Extracted entries>

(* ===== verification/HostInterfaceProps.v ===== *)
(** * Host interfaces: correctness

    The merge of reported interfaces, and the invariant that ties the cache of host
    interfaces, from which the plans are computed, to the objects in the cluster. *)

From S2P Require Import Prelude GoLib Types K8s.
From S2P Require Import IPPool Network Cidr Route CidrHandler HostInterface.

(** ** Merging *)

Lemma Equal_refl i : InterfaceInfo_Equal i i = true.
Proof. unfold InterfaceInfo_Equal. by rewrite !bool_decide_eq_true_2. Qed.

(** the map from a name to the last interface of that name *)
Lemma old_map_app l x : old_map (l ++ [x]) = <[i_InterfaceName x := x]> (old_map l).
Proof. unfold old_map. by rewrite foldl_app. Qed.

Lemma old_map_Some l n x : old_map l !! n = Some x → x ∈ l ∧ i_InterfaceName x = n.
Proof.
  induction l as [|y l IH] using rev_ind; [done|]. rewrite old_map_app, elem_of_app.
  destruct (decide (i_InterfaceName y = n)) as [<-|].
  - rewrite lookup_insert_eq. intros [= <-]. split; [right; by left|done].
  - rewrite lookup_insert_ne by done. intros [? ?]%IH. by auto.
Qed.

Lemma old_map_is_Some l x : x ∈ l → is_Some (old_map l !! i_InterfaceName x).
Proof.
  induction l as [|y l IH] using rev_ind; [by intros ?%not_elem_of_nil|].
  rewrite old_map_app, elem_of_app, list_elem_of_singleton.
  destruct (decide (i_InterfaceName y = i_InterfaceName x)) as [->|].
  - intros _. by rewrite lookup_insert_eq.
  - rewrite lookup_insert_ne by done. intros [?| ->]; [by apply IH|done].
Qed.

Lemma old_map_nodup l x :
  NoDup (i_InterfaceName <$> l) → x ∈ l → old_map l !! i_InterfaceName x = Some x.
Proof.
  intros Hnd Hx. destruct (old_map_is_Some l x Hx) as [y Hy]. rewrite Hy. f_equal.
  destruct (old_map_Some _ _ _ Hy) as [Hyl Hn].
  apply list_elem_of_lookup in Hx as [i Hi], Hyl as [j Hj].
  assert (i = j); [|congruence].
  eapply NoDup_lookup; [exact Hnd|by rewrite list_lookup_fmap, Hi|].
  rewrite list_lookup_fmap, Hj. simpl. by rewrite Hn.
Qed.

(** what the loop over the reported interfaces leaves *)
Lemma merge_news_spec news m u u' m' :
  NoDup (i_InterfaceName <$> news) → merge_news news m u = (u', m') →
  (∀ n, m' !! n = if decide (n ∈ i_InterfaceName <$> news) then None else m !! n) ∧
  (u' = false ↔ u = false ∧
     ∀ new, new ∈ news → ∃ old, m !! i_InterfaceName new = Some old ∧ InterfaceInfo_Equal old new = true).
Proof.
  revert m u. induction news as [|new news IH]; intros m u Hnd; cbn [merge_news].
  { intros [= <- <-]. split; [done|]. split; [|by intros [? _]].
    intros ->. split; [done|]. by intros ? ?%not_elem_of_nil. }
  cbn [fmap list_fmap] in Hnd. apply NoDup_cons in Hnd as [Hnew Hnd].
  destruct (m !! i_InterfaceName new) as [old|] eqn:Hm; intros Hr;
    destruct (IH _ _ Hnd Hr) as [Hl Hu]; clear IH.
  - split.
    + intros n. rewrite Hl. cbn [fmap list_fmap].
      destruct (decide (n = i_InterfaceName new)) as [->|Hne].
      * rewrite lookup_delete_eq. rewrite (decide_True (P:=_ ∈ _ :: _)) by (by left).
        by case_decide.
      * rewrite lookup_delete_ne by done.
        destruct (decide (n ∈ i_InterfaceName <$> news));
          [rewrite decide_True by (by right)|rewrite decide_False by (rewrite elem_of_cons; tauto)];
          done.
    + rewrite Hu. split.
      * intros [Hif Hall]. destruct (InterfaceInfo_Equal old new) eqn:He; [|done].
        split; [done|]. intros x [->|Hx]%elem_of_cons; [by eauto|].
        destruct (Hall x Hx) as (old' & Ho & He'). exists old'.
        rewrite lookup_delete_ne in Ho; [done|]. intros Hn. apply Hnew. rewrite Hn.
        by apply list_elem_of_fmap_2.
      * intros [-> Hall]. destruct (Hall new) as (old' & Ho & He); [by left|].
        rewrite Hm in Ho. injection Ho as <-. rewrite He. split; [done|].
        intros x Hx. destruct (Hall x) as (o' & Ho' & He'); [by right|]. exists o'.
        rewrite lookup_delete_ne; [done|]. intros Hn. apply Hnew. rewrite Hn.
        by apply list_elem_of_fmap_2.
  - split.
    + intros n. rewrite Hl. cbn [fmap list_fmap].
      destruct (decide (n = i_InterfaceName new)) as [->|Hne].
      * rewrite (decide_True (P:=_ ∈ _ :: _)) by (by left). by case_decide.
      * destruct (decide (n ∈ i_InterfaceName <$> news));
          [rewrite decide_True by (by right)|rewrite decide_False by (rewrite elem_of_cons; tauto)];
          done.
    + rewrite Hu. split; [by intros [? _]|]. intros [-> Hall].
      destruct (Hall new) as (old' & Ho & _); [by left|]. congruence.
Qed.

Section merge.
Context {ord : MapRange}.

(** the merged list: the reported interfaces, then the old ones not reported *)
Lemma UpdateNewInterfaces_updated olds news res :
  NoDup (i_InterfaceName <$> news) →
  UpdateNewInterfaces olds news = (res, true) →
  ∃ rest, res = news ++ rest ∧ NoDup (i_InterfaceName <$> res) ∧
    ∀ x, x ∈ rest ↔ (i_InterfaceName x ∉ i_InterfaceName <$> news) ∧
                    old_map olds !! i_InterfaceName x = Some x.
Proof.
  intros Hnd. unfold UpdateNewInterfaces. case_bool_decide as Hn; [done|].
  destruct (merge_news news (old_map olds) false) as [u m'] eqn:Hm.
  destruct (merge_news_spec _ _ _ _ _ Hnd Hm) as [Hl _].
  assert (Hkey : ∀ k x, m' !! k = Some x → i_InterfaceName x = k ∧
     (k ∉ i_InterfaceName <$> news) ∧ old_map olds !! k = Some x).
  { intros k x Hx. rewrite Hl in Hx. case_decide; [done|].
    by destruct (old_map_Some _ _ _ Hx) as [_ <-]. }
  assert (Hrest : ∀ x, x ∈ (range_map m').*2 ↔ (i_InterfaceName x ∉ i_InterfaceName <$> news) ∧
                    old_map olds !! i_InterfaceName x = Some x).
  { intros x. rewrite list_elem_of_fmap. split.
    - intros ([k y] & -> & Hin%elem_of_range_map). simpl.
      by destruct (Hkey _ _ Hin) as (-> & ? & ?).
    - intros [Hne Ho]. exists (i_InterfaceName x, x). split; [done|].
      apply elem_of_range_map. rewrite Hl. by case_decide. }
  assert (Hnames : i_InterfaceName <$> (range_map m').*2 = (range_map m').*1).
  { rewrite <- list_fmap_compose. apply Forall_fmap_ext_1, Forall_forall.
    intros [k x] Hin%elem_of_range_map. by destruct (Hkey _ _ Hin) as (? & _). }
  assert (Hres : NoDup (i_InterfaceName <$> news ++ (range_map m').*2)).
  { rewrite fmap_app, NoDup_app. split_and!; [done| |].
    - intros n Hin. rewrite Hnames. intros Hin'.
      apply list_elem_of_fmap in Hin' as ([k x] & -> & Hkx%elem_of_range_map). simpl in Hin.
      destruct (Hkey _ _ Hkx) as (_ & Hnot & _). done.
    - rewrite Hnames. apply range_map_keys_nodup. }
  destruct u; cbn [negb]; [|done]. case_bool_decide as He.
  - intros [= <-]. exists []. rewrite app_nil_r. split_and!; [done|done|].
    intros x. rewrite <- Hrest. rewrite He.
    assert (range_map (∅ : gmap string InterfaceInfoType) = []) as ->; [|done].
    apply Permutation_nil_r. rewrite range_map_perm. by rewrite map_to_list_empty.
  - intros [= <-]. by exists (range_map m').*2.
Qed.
* * *
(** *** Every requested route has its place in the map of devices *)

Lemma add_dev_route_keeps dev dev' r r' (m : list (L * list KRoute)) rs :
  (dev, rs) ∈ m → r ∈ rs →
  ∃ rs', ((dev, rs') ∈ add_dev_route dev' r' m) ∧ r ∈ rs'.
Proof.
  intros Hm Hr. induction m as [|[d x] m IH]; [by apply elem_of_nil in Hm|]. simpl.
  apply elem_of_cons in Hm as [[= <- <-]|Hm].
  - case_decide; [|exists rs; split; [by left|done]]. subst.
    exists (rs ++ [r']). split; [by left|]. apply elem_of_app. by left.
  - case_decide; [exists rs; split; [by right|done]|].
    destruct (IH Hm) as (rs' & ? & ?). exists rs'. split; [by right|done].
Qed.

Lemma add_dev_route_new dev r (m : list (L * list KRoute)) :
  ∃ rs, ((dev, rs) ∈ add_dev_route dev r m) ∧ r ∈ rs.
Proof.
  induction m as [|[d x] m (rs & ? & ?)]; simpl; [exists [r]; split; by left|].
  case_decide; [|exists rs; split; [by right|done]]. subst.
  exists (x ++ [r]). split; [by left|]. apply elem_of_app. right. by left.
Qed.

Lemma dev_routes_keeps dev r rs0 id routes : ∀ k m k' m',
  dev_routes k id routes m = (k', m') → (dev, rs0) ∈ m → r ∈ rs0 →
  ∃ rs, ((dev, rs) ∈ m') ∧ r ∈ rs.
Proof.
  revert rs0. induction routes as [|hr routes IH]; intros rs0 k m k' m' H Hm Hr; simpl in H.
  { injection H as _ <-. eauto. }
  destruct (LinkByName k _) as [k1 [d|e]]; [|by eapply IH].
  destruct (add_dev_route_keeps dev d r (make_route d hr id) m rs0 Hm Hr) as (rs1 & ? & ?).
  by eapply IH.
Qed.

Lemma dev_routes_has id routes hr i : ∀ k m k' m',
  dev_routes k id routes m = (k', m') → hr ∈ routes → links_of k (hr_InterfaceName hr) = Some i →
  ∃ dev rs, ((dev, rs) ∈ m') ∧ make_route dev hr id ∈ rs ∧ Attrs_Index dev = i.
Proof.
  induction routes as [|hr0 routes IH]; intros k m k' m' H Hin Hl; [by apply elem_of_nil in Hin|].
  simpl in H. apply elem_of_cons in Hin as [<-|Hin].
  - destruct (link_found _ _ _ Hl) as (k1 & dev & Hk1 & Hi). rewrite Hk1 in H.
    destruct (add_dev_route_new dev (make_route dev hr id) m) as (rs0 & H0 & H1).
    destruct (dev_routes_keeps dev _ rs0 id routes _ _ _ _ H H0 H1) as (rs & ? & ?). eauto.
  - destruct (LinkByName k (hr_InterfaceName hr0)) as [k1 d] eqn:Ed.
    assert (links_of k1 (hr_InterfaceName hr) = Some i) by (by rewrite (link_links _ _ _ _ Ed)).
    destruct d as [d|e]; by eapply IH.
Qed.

Assignment>
The expected output is every line from the material above where "Hnames" can be found.

Problem solution>
  assert (Hnames : i_InterfaceName <$> (range_map m').*2 = (range_map m').*1).
    - intros n Hin. rewrite Hnames. intros Hin'.
    - rewrite Hnames. apply range_map_keys_nodup. }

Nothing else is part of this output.